The formation of amyloid plaques usually occurs in the early-stage of Alzheimer’s disease (AD). Stimulated emission depletion (STED) imaging provided a powerful tool for visualizing amyloid structures on the nanometer scale. However, many commercial probes adopted in detecting amyloid fibrils are inapplicable to STED imaging, owing to their unmatched absorption and emission wavelengths, small Stokes’ shift, easy photo-bleaching, etc. Herein, we demonstrated a polarity-activated STED probe based on an intramolecular charge transfer donor (D)-π-acceptor (A) compound. The electron-rich carbazole group and the electron-poor pyridinium bromide group, linked by π-conjugated thiophen-bridge, ensure strong near infrared (NIR) emission with a Stokes’ shift larger than 200 nm. The tiny change in polarity before and after binding with amyloid plaques leads to a transition from weakly emission charge-transfer (CT) state (φ < 0.04) to highly emissive locally-excited (LE) state (φ = 0.57), giving rise to a fluorescence Turn-On probe. Together with large Stokes’ shift, good photostability and high depletion efficiency, the super-resolution imaging of the formation and morphology of amyloid fibrils in vitro based on this probe was realized with a lateral spatial resolution better than 33 nm at an extremely low depletion power. Moreover, the ex-vivo super-resolution imaging of (E)-1-butyl-4(2-(5-(9-ethyl-9H-carbazol-3-yl)thiophen-2-yl)vinyl) pyridinium bromide (CTPB) probe in Aβ plaques in the brain slices of a Tg mouse was demonstrated. This research provides a demonstration of the super resolution imaging probe of amyloid fibrils based on polarity-response mechanism, providing a new approach to the development of future amyloid probes.
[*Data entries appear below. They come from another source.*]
Lemma handler_Process_outcome r c l w :
  all_fit w → read_limits r w = Some l → socket_fit (recv c) (ioctl c) (block c) l →
  let '(o, w') := handler_Process send_res now strerror (recv c) (ioctl c) (block c) r w in
  is_defined o ∧ limits_kept w w' ∧ all_fit w'.
Proof using pointer_loads.
  intros Hw Hl Hs. unfold handler_Process, with_obj. unfold read_limits in Hl. destruct (w !! r) as [o|] eqn:Ho; [|done].
  cbn in Hl. injection Hl as Hl. destruct (Hw r o Ho) as [Hfit Hmap]. unfold obj_handler.
  pose proof (Process_defined (send_res r) now pointer_loads (recv c) (ioctl c) (block c) strerror l _ (handler o) Hs Hfit (conj eq_refl Hl)) as Hp.
  destruct (Process _ _ _ _ _ _ (handler o)) as [res h]. destruct Hp as [Hd (q & Hq & [Hreq Hlim])]. split; [exact Hd|]. split.
  - intros r' l'. unfold read_limits. destruct (decide (r = r')) as [->|Hne]; [|by rewrite lookup_insert_ne].
    rewrite lookup_insert_eq, Ho. cbn. congruence.
  - intros r' o1 [[<- <-]|[_ Hr]]%lookup_insert_Some; [|by apply (Hw r')]. split; cbn; [by rewrite Hreq|exact Hmap].
Qed.

Lemma router_defined s0 Routes r c l :
  lead_to_queues send_res now Routes → Forall (λ x, x.1 ≠ []) Routes → reads_with r l s0 →
  socket_fit (recv c) (ioctl c) (block c) l →
  no_undefined s0 (pRouter_Process send_res now strerror (recv c) (ioctl c) (block c) Routes r).
Proof using stale_text_lives pointer_loads.
  intros HR Hpaths H0 Hs.
  apply (defined_catch_both _ _ _ (there r)); [intros s s'; apply there_stays|apply H0| |by intros; apply router_exception..].
  apply (defined_bind _ _ _ (λ _ s, there r s)).
  - intros [qs w] Hle [HI HJ]. cbn in HI, HJ. destruct (reads_with_stays r l _ _ Hle H0) as [H1 H2]. cbn in H2.
    pose proof (handler_Process_outcome r c l w HJ H2 Hs) as Hp.
    pose proof (handler_Process_rid send_res now strerror (recv c) (ioctl c) (block c) r w) as Hrid. unfold on_snd. cbn [fst snd].
    destruct (handler_Process _ _ _ _ _ _ r w) as [o w']. destruct Hp as (Hd & Hk & Hf). cbn in Hrid |- *.
    assert (Ho : fit_order (qs, w) (qs, w')) by (split; [split; [intros r' i; cbn; by rewrite Hrid|done]|done]).
    split; [exact Ho|]. split.
    + split; [|done]. intros j. eapply stored_ok_ext'; [|apply HI]. intros r' i. cbn. by rewrite Hrid.
    + pose proof (there_stays r _ _ Ho H1). by destruct o.
  - intros _ s1 H1. unfold RequestImpl_GetUri. apply (router_read _ uri_fit); [done|by intros o [[] _]|]. intros uri s2 H2 Hu.
    destruct (Routes_find_returns uri Routes Hu Hpaths) as [route Hroute]. rewrite Hroute.
    destruct route as [mq|].
    + apply Routes_find_In in Hroute as (path & Hin & _). unfold lead_to_queues in HR. rewrite Forall_forall in HR.
      destruct (HR _ Hin) as [i Hi]. cbn in Hi. subst mq. by apply process_defined.
    + change (no_undefined s2 (_ ← PDone (zstr uri);
        act (on_snd (handler_Reply send_res now r 404 (Some (str "Endpoint not found")) None 0 [] true)))).
      destruct Hu as [[Hu _] _]. rewrite (zstr_view uri Hu). by apply router_reply.
Qed.

(** *** A connection *)

(** The limits of its listener, and what its socket and its buffer have to be
    like. *)
Definition limits_of (c : connection) : nat * nat := (Z.to_nat (lst_query (cn_limits c)), Z.to_nat (lst_header (cn_limits c))).
Definition connection_fit (c : connection) : Prop :=
  (∃ h, handler_of now c = Ret h) ∧ socket_fit (recv c) (ioctl c) (block c) (limits_of c).

Lemma handler_of_fit c h : handler_of now c = Ret h → reads_as fresh_request (limits_of c) h.
Proof.
  unfold handler_of. destruct (CAddress_toString _); outcome_simpl; try done.
  destruct (or_undef _); outcome_simpl; try done. by intros [= <-].
Qed.

Lemma new_request_fit c h qs w :
  handler_of now c = Ret h → fit_inv (qs, w) →
  let this := fresh (dom w) in let w' := RequestImpl_new this h w in
  fit_order (qs, w) (qs, w') ∧ fit_inv (qs, w') ∧ reads_with this (limits_of c) (qs, w').
Proof.
  intros Hh [HI HJ] this w'. cbn in HI, HJ. destruct (handler_of_fit c h Hh) as [Hreq Hlim].
  assert (Hnew : w !! this = None) by apply not_elem_of_dom, is_fresh.
  assert (Hold : ∀ r o, w !! r = Some o → w' !! r = Some o).
  { intros r o Ho. unfold w', RequestImpl_new. rewrite lookup_insert_ne; [done|]. congruence. }
  assert (Hrid : ∀ r i, store_rid r w = Some i → store_rid r w' = Some i).
  { unfold store_rid. intros r i. destruct (w !! r) as [o|] eqn:Ho; [|done]. by rewrite (Hold r o Ho). }
  split; [split; [split|]|split; [split|split]].
  - exact Hrid.
  - intros r l. cbn. unfold read_limits. destruct (w !! r) as [o|] eqn:Ho; [|done]. by rewrite (Hold r o Ho).
  - done.
  - intros j. eapply stored_ok_ext'; [|apply HI]. exact Hrid.
  - intros r o. cbn. unfold w', RequestImpl_new. intros [[<- <-]|[_ Hr]]%lookup_insert_Some; [|by apply (HJ r)].
    split; [cbn; rewrite Hreq; apply fresh_request_fit|by constructor].
  - unfold there, store_rid, w', RequestImpl_new. cbn. rewrite lookup_insert_eq. by eexists.
  - cbn. unfold read_limits, w', RequestImpl_new. rewrite lookup_insert_eq. cbn. by rewrite Hlim.
Qed.

Lemma connection_returns Routes σ c :
  lead_to_queues send_res now Routes → Forall (λ x, x.1 ≠ []) Routes → connection_fit c →
  rg fit_order fit_order fit_inv (λ o s, o = Ret tt ∨ (o = Undef ∧ service_raced s)) σ (pprocess_connection send_res now strerror recv ioctl block Routes c).
Proof using stale_text_lives pointer_loads.
  intros HR Hpaths [[h Hh] Hs]. unfold pprocess_connection. rewrite Hh.
  intros [qs w] _ HI. destruct (new_request_fit c h qs w Hh HI) as (H1 & H2 & H3).
  set (this := fresh (dom w)) in *. set (w' := RequestImpl_new this h w) in *.
  change (fit_order (qs, w) (qs, w') ∧ fit_inv (qs, w') ∧ rg fit_order fit_order fit_inv (λ o s, o = Ret tt ∨ (o = Undef ∧ service_raced s)) (qs, w')
    (packaged (pRouter_Process send_res now strerror (recv c) (ioctl c) (block c) Routes this))).
  split; [exact H1|]. split; [exact H2|]. apply defined_packaged. by apply (router_defined _ _ _ _ (limits_of c)).
Qed.

(** C5: besides a data race on a request, what clients send cannot end the kernel
    or make it undefined: however many connections are processed at once and
    however they interleave, each task that has ended has returned, or two
    handlers of one queue object worked on the same field of one request at once
    (as two POSTs for one job can), and the queues and requests are as they should be; given
    sockets that keep the contract of recv, internet peers, head limits within
    the query limits, a zero byte in each receive buffer after what was received,
    routes with paths that are not empty, a byte after the table of methods that
    can be loaded (an unknown method loads it), and a compiler that leaves the
    texts of destroyed temporaries in place. *)
Theorem connections_never_fail (Routes : list (bytes * queue_module (vec (SyncQueue nat) n))) (σ : service)
    (k : tconf service connection) :
  lead_to_queues send_res now Routes → Forall (λ r, r.1 ≠ []) Routes → fit_inv σ →
  star (pstep (pprocess_connection send_res now strerror recv ioctl block Routes) (starts_as_is connection_fit)) (MkThreads [] σ) k →
  (∀ c o, (c, PDone o) ∈ tc_threads k → o = Ret tt ∨ (o = Undef ∧ service_raced (tc_shared k))) ∧ fit_inv (tc_shared k).
Proof using stale_text_lives pointer_loads.
  intros HR Hpaths Hok Hs.
  apply (interleaving_ends _ _ fit_order fit_inv (λ _ o s, o = Ret tt ∨ (o = Undef ∧ service_raced s))) in Hs as (_ & H1 & H2);
    [|intros c o s s' Hle [?|[? ?]]; [by left|right; split; [done|by eapply service_raced_stays]]| |exact Hok|by apply Forall_nil_2].
  - split; [|done]. intros c o Hin. rewrite Forall_forall in H2. by apply (H2 _ Hin).
  - intros k1 c σ1 [-> Hc] HI. split; [reflexivity|]. split; [done|]. apply rg_ends_in. by apply connection_returns.
Qed.
End service.
(* ===== verification/KernelRun.v ===== *)
(** * KernelRun: [Kernel::Run] from the command line to its return

    [main] of [kernel/bus.cpp] calls [Kernel::Run] ([kernel/main/run.cpp]) and
    nothing else.  [Run] is the start-up of [CmdLine] and [StartUp] followed by
    the main loop of [Kernel], whose workers process connections with the
    routes that the start-up made, action by action and at the same time. *)
From Stdlib Require Import Ascii String.
From stdpp Require Import options relations.
From stdpp Require Import vector.
From S2P Require Import Prelude Findmatch Interleave Config Interfaces Buffer Server HttpReply RequestImpl SyncQueue SyncQueueSpec Router RouterProg.
From S2P Require Import EndToEnd ThreadPool ThreadPoolConc PoolJoin CmdLine StartUp Kernel PoolProg KernelConc Delivery.

#[local] Open Scope Z_scope.

(** How [Run] ends: [exit(-2)] after a failed start-up, or its return, with
    the routes, the server and the process as they are then. *)
Inductive run_end (MQ D K : Type) :=
  | RunExit
  | RunReturned (Routes : list (bytes * MQ)) (tids : list nat) (pool : ThreadPool connection) (sv : Server) (w : kworld K D).
Arguments RunExit {MQ D K}. Arguments RunReturned {MQ D K}.

(** The argument of [exit], or what [main] returns. *)
Definition exit_status {MQ D K} (e : run_end MQ D K) : Z := match e with RunExit => -2 | RunReturned _ _ _ _ _ => 0 end.

Section run.
Context {K MQ D : Type} `{!SocketOS K, !GetOpt K, PAST : !PastEnd} (NDEBUG : bool).
(** What the workers do, given the routes that the start-up made. *)
Context (serve : list (bytes * MQ) → D * sys connection → D * sys connection → Prop).
Context `{!∀ Routes, Scheduling K D (serve Routes)} {WORKS : ∀ Routes, WorkerSteps NDEBUG (serve Routes)}.
(** Start-up: the directory, the files, the registry, the machine. *)
Context (getcwd : Z → option bytes) (files : bytes → option bytes).
Context (EmplaceServer : bytes → bytes → outcome bool) (CreateInstance : nat → bytes → bytes → option MQ)
  (MQ_Initialize : MQ → bytes → ConfigImpl → bool) (hardware_concurrency : Z) (tids : list nat)
  (channel_order : gmap bytes channel → list (bytes * channel)) (worker_order : list nat → list nat).

(** The [try] block of [Run] with its handler.  The [int] that a command line
    can throw is no [std::exception]. *)
Definition Run_start (fuel : nat) (argv : list bytes) : M (Server * K) (option (startup MQ connection)) :=
  catch_std
    (r ← on_snd (initCmdLine getcwd fuel argv);
     match r with
     | None => mret None
     | Some (ThrownInt _, _) => lift Terminate
     | Some (Parsed cmd, paths) =>
         name ← lift (call cmd (str "config") (str "fiber.config"));
         s ← startup_try EmplaceServer (Kernel_CreateMQ CreateInstance) MQ_Initialize hardware_concurrency tids channel_order
               (files name) (programDir paths) (programWorkDir paths) (programName paths);
         mret (Some s)
     end)
    (λ _, mret (Some Exited)).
淀粉样斑块的形成通常发生在阿尔茨海默氏病（AD）的早期。受激发射损耗（STED）成像提供了一个强大的工具，可以在纳米尺度上可视化淀粉样蛋白结构。然而，由于其无与伦比的吸收和发射波长，小的斯托克斯位移，容易的光漂白等，许多用于检测淀粉样蛋白原纤维的商业探针不适用于STED成像。分子内电荷转移给体（d） - π端受体（A）化合物。通过π连接的富电子咔唑基团和贫电子吡啶鎓溴化物基团共轭噻吩桥，可确保斯托克斯位移大于200 nm的强近红外（NIR）发射。与淀粉样蛋白斑块结合前后极性的微小变化导致从弱发射电荷转移（CT）状态（φ <0.04）转变为高发射局部激​​发（LE）状态（φ = 0.57），从而导致荧光开启探针。结合较大的斯托克斯位移，良好的光稳定性和高耗竭效率，以极低的耗竭功率实现了基于该探针的淀粉样蛋白原纤维形成和形态的体外超分辨率成像，其横向空间分辨率优于33 nm。 。而且，离体（E）-1-丁基-4（2-（5-（9-乙基-9H-咔唑-3-基）噻吩-2-基）乙烯基）溴化吡啶鎓（CTPB）探针在Aβ斑块中的超分辨率成像在Tg小鼠的大脑切片中得到证实。这项研究提供了基于极性响应机制的淀粉样原纤维超分辨率成像探针的演示，为未来的淀粉样探针的开发提供了一种新的方法。